• * Après

     

    * Après

    macp.gov.mg

     

          Foheky est là, accroupie, regardant se consumer la case d'où s'échappent des cancrelats agiles dans leur affolement, que suivent des lézards tombant du toit en flammes, la queue ou une patte plus ou moins grillée.

     

         C'était la case du chef Fanehany, pourtant si puissant apparemment, qu'une mauvaise toux avait emporté par une nuit sans joie où il expectorait sous la lune frigide, pendant qu'un vilain chien au poil noir, sentant la mort s'approcher, aboyait lugubrement après lui.

     

         Les dernières flammes font danser les cornes de zébus sur les tombeaux blancs qui environnent le hameau, comme si les ancêtres, sous les pierres entassées, se remuaient bruyamment pour saluer l'arrivée de Fanehany dans leur royaume des ombres - en attendant que Zanahary leur ouvre la porte promise pour occuper des cases indestructibles, sculptées, toujours pleines de calebasses d'habobo dont ils se délecteront : le lait caillé, la nourriture-friandise préférée de l'Antandroy, mais hélas souvent rationnée ici-bas.

     

    * Après

    Jean Joseph Andriamanalintsoa

     

      Les maigres pâturages que les sécheresses rasent rendent flasques les mamelles des vaches titubantes sous le soleil dont les rayons semblent projeter les mouches plates sur leur pelage râpé, frappé à coups de queue, de museau et, en dernier lieu, frotté contre les haies d'épines ; mais les mouches volètent pendant ces périodes critiques et se reposent, le calme une fois revenu, suçant de plus belle, en les piquant, les bovidés médusés.

     

         Dans ses lamentations matinales, pendant que la case devenait peu à peu un tas de braises, brûlée selon la coutume après un décès, Foheky perdit son chapeau rond dans la vivacité de ses gestes, laissant apparaître un crâne rasé, signe de deuil.

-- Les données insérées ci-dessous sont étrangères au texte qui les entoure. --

(* ===== verification/WorkflowContracts.v ===== *)
(** * WorkflowContracts: validation of declarative workflows

    Models [scripts/workflow_contracts.py].  The verdicts are values of
    [WorkflowError] instead of message texts; what the theorems need of a set's
    iteration order is a parameter. *)

From S2P Require Import Prelude PyValue Graph.

Definition WORKFLOW_SCHEMA_VERSION : string := "workflow.v1".

Definition _STAGE_KINDS : list string :=
  ["preparation"; "research"; "validation"; "generation"; "transform"; "qc"; "delivery"].

(** [_ID_RE.fullmatch(s)]: [[A-Za-z0-9][A-Za-z0-9._-]{0,127}]. *)
Definition is_alnum (c : Ascii.ascii) : bool :=
  let n := Ascii.nat_of_ascii c in
  ((48 <=? n) && (n <=? 57) || (65 <=? n) && (n <=? 90) || (97 <=? n) && (n <=? 122))%nat.

Definition is_id_char (c : Ascii.ascii) : bool :=
  is_alnum c || Ascii.eqb c (chr 46) || Ascii.eqb c (chr 95) || Ascii.eqb c (chr 45).

Definition id_fullmatch (s : string) : bool :=
  match String.list_ascii_of_string s with
  | [] => false
  | c :: cs => is_alnum c && forallb is_id_char cs && (length cs <=? 127)%nat
  end.

Definition valid_id (v : value) : bool := match v with PStr s => id_fullmatch s | _ => false end.

Inductive WorkflowError :=
  | WorkflowNotObject | BadSchemaVersion | BadWorkflowId | BadRevision | StagesNotList
  | StageNotObject (index : nat) | BadStageId (index : nat)
  | DuplicateStage (index : nat) (id : string) | BadKind (index : nat) | BadOperation (index : nat)
  | FieldNotString (index : nat) (field : string) | BindingsNotObject (index : nat)
  | EnabledNotBoolean (index : nat) | BadDependsOn (index : nat) | RetryNotObject (index : nat)
  | UnknownDependency (id : string) | DependencyCycle | InputsNotObject | OutputsNotObjects.

#[export] Instance WorkflowError_eq_dec : EqDecision WorkflowError.
Proof. solve_decision. Defined.

(** The [TypeError] of testing membership of an unhashable value in a set. *)
Inductive Unhashable := UnhashableKind.

(** What the loop over the stages accumulates. *)
Record StageScan := mkStageScan {
  scan_errors : list WorkflowError;
  stage_ids : gset string;
  edges : gmap string (gset string) }.

Definition check (ok : bool) (e : WorkflowError) : list WorkflowError := if ok then [] else [e].

(** [kind in _STAGE_KINDS], which hashes [kind]. *)
Definition kind_known (kind : option value) : result Unhashable bool :=
  match kind with
  | Some (PList _) | Some (PDict _) => Err UnhashableKind
  | Some (PStr s) => Ok (bool_decide (s ∈ _STAGE_KINDS))
  | _ => Ok false
  end.

Definition depends_on_list (v : value) : option (list string) :=
  match v with
  | PList l => mapM (fun i => match i with
                              | PStr s => if str_truthy s then Some s else None
                              | _ => None end) l
  | _ => None
  end.

(** The checks on one stage that has an identity. *)
Definition scan_fields (index : nat) (stage : list (string * value)) (known : bool)
    : list WorkflowError :=
  check known (BadKind index)
  ++ check (match dict_get stage "operation" with
            | Some (PStr s) => str_truthy (py_strip s) | _ => false end) (BadOperation index)
  ++ concat ((fun field => check (match dict_get stage field with
                                  | None | Some PNone | Some (PStr _) => true | _ => false end)
                             (FieldNotString index field))
             <$> ["adapter"; "provider"; "service"; "runtime_profile"])
  ++ check (match dict_get stage "bindings" with
            | None | Some PNone => true | Some v => is_mapping v end) (BindingsNotObject index)
  ++ check (match dict_get stage "enabled_by_default" with
            | None => true | Some v => is_bool v end) (EnabledNotBoolean index).
(** Settled is settled.  No transition of a reachable job changes the
    record of a stage that has succeeded, failed, been cancelled, been skipped
    or whose outcome is unknown, and none changes a job that is terminal: late
    completions are refused and a second cancel returns the job as it is. *)
Theorem settled_stays_settled set_order fingerprint payload_digest d j op j' :
  (forall X, set_order X ≡ₚ elements X) ->
  reachable set_order fingerprint payload_digest d j ->
  run_wf set_order fingerprint d j op = Ok j' ->
  (terminal (job_status j) = true -> j' = j) /\
  forall r, r ∈ stages j -> settled (status r) = true -> job_stage j' (stage_id r) = Ok r.
Proof.
  intros Ho Hj Hrun. pose proof (reachable_nodup set_order Ho _ _ d j Hj) as Hnd.
  pose proof (reachable_nodup set_order Ho fingerprint payload_digest d j'
    (reach_step _ _ _ _ _ _ _ Hj Hrun)) as Hnd'.
  destruct (run_wf_effect set_order fingerprint d j op j' Hnd Hrun)
    as [[-> Ht]|[Ht [(reason & now & _ & ->)|(r' & r'' & now & Hr' & Hm & ->)]]].
  - split; [done|]. intros r Hr _. by apply job_stage_in.
  - split; [congruence|]. intros r Hr Hs. apply job_stage_in; [done| |done].
    simpl. apply list_elem_of_fmap. exists r. split; [|done]. unfold cancelled_record.
    by destruct (status r).
  - split; [congruence|]. intros r Hr Hs. apply job_stage_in; [done| |done].
    apply (replace_stage_keeps j r'' now r Hr). rewrite (stage_move_id _ _ _ _ Hm). intros He.
    pose proof (job_stage_in j _ r Hnd Hr He) as E. rewrite (job_stage_in j _ r' Hnd Hr' eq_refl) in E.
    injection E as ->. apply move_not_settled in Hm. congruence.
Qed.

Lemma settled_stays_settled_witness :
  exists j j', sample_run sample_definition sample_ops = Ok j /\
    run_wf elements (const_text "fp") sample_definition j (WfReady "render" 7) = Ok j' /\
    (terminal (job_status j) = true -> j' = j).
Proof.
  destruct (sample_run sample_definition sample_ops) as [j|] eqn:Hj; [|vm_compute in Hj; discriminate].
  pose proof Hj as Hj'. vm_compute in Hj'. injection Hj' as Hj'.
  destruct (run_wf elements (const_text "fp") sample_definition j (WfReady "render" 7)) as [j'|] eqn:Hs;
    [|rewrite <- Hj' in Hs; vm_compute in Hs; discriminate].
  exists j, j'. split; [reflexivity|]. split; [exact Hs|].
  refine (proj1 (settled_stays_settled elements (const_text "fp") (const_text "pd")
    sample_definition j (WfReady "render" 7) j' _ _ Hs)).
  - intros X. reflexivity.
  - exact (sample_run_reachable sample_definition sample_ops j Hj).
Defined.

(** COMPLETED means done.  The status of a reachable job is always the one
    derived from its stages; it is COMPLETED exactly when some stage is
    enabled, every enabled stage has succeeded, nothing was cancelled and no
    stage failed or is of unknown outcome. *)
Theorem completed_means_done set_order fingerprint payload_digest d j :
  (forall X, set_order X ≡ₚ elements X) ->
  reachable set_order fingerprint payload_digest d j ->
  job_status j = _derive_status j d /\
  (job_status j = COMPLETED <->
   cancel_requested j = false /\
   (forall r, r ∈ stages j -> status r <> STAGE_FAILED /\ status r <> STAGE_UNKNOWN) /\
   (exists r, r ∈ stages j /\ enabled_in d (stage_id r) = true) /\
   forall r, r ∈ stages j -> enabled_in d (stage_id r) = true -> status r = SUCCEEDED).
Proof.
  intros Ho Hj. destruct (reachable_inv set_order Ho _ _ d j Hj) as (sts & ids & deps & Hok & Hinv).
  split; [apply Hinv|]. rewrite (inv_derived _ _ _ Hinv). unfold _derive_status.
  assert (forall s, some_stage (is_status s) j = false <-> forall r, r ∈ stages j -> status r <> s)
    as Hnone.
  { intros s. unfold some_stage, is_status. rewrite existsb_false_Forall, Forall_forall.
    setoid_rewrite bool_decide_eq_false. done. }
  rewrite (proj2 (Hnone STAGE_REVIEW)) by apply (inv_no_review _ _ _ Hinv).
  destruct (some_stage (is_status STAGE_UNKNOWN) j) eqn:Hu.
  { apply not_false_iff_true in Hu. rewrite Hnone in Hu. split; [done|]. intros (_ & H & _).
    exfalso. apply Hu. intros r Hr. by apply H. }
  destruct (some_stage (is_status STAGE_FAILED) j) eqn:Hf.
  { apply not_false_iff_true in Hf. rewrite Hnone in Hf. split; [done|]. intros (_ & H & _).
    exfalso. apply Hf. intros r Hr. by apply H. }
  rewrite Hnone in Hu, Hf. destruct (cancel_requested j).
  { split; [by case_match|by intros []]. }
  set (enabled := List.filter _ _).
  assert (forall r, r ∈ enabled <-> r ∈ stages j /\ enabled_in d (stage_id r) = true) as Hen.
  { intros r. unfold enabled. by rewrite list_elem_of_In, List.filter_In, <- list_elem_of_In. }
  assert (forallb (fun r => stage_done (status r)) enabled = true <->
    forall r, r ∈ stages j -> enabled_in d (stage_id r) = true -> status r = SUCCEEDED) as Hall.
  { rewrite forallb_true_Forall, Forall_forall. setoid_rewrite Hen. split.
    - intros H r Hr He. specialize (H r (conj Hr He)).
      pose proof (inv_skipped _ _ _ Hinv r Hr) as Hs. destruct (status r); try done.
      rewrite (proj1 Hs eq_refl) in He. done.
    - intros H r [Hr He]. by rewrite (H r Hr He). }
  destruct (forallb (fun r => stage_done (status r)) enabled).
  - rewrite andb_true_r. destruct enabled as [|r0 rs]; simpl.
    + split; [by case_match|]. intros (_ & _ & (r & Hr & He) & _).
      assert (r ∈ []) as H; [by apply Hen|by apply not_elem_of_nil in H].
    + split; [|done]. intros _. split_and!; [done| | |tauto].
      * intros r Hr. split; [by apply Hf|by apply Hu].
      * exists r0. apply Hen. left.
  - rewrite andb_false_r. split; [by case_match|]. intros (_ & _ & _ & H). by apply Hall in H.
Qed.

Lemma completed_means_done_witness :
  exists j, sample_run sample_definition
              (sample_ops ++ [WfReady "render" 7; WfSubmit "render" "k3" 8; WfComplete "render" [] 9])
            = Ok j /\ job_status j = _derive_status j sample_definition /\ job_status j = COMPLETED.
Proof.
  destruct (sample_run sample_definition
    (sample_ops ++ [WfReady "render" 7; WfSubmit "render" "k3" 8; WfComplete "render" [] 9]))
    as [j|] eqn:Hj; [|vm_compute in Hj; discriminate].
  pose proof Hj as Hj'. vm_compute in Hj'. injection Hj' as Hj'.
  exists j. split; [reflexivity|]. split; [|rewrite <- Hj'; reflexivity].
  refine (proj1 (completed_means_done elements (const_text "fp") (const_text "pd")
    sample_definition j _ _)).
  - intros X. reflexivity.
  - exact (sample_run_reachable sample_definition _ j Hj).
Defined.

(** ** What modelling showed *)

Definition disabled_workflow : value :=
  PDict (sample_workflow
    [PDict [("id", PStr "only"); ("kind", PStr "qc"); ("operation", PStr "run");
            ("enabled_by_default", PBool false)]]).

(** A workflow all of whose stages are disabled is admitted, and no transition
    ever makes it terminal except a cancel. *)
Lemma disabled_workflow_never_completes :
  exists j, admit_sample disabled_workflow = Ok j /\ job_status j = ACCEPTED /\
    ready_stage_ids j disabled_workflow = Ok [].
Proof. eexists. split; [vm_compute; reflexivity|]. done. Qed.

(** After a cancel was requested, a retried stage is READY again and can be
    submitted to a provider again. *)
Lemma retry_after_cancel_resubmits :
  exists j r, sample_run sample_definition
      [WfReady "draft" 1; WfSubmit "draft" "k1" 2; WfCancel "stop" 3;
       WfFail "draft" "boom" true 4; WfSubmit "draft" "k2" 5] = Ok j /\
    cancel_requested j = true /\ job_stage j "draft" = Ok r /\
    status r = SUBMITTED /\ attempt r = 2.
Proof. do 2 eexists. split; [vm_compute; reflexivity|]. done. Qed.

    Elle demande aide et protection à son mari car s'il lui a laissé un important troupeau ruminant, bêlant, « le fils est trop jeune pour veiller efficacement aux biens que je veux te conserver, augmenter ».

    Et elle pleure à nouveau, tant qu'elle peut, cela étant un exercice coutumier lorsqu'il y a un mort : il y a toujours un groupe de pleureuses dont les meilleures, les plus larmoyantes, étaient aussi récompensées par la famille du défunt par une bonne part de viande ou un morceau de tissu coloré.

     

       Mais dans le cas présent, elle était la veuve et il se devait qu'elle soit plus chagrinée que les « professionnelles ».

    Cependant que les notables s'embrouillaient dans leurs palabres pour choisir un nouveau chef de village, n'en trouvant aucun aussi riche que celui qui venait de les quitter si brusquement, alors qu'on lui avait donné longue vie.

    Fanera, le fils, trayait un peu de lait, épuisé par les longues veilles de l'enterrement.

    L'aube pâlissante fit briller la rosée en millier de perles éphémères, fleurissant un instant de diamants les agaves rigides.

    La complainte de Foheky s'atténuait, exténuée qu'elle était et sachant que Zanahary, influant les notables, allait statuer sur son sort de veuve trop jeune et trop riche.

     

    * Après

    Rychianni Ratovo FB Madagasyart 2019

     

         Pendant que le soleil redressait les ombres des boqueteaux rabougris où les chevreaux s'abritaient tant bien que mal du feu solaire, l'assemblée se dispersa, ayant décidé du sacrifice d'un autre zébu pour la nuit à venir, en vue des mesures à prendre, qui s'avéraient plus ardues que prévues.

    C'était le vieil ombiasy qui avait tranché, arguant qu'on ne pouvait laisser la veuve du chef décédé ainsi, plus riche que n'importe lequel d'entre eux qui deviendrait chef à son tour. Fanehany avait su soigner, gérer son bien, son troupeau.

     

        Le sorcier, en contact avec le surnaturel, avec Zanahary qui en toute chose est présent dans l'esprit antandroy pour lequel rien ne se produit sans son assentiment, pour lequel aussi on sacrifie zébu sur zébu chaque fois que l'on désire qu'il intervienne favorablement, fait ressembler l'Androy à une immense chapelle à ciel ouvert dans laquelle tous invoquent, implorent en passant par lui, le sorcier, qui se prend parfois pour le Zanahary en personne.

     

       Ce soir serait à nouveau sacrifié un bœuf afin que les palabres nocturnes aient une issue favorable, avait-il dit.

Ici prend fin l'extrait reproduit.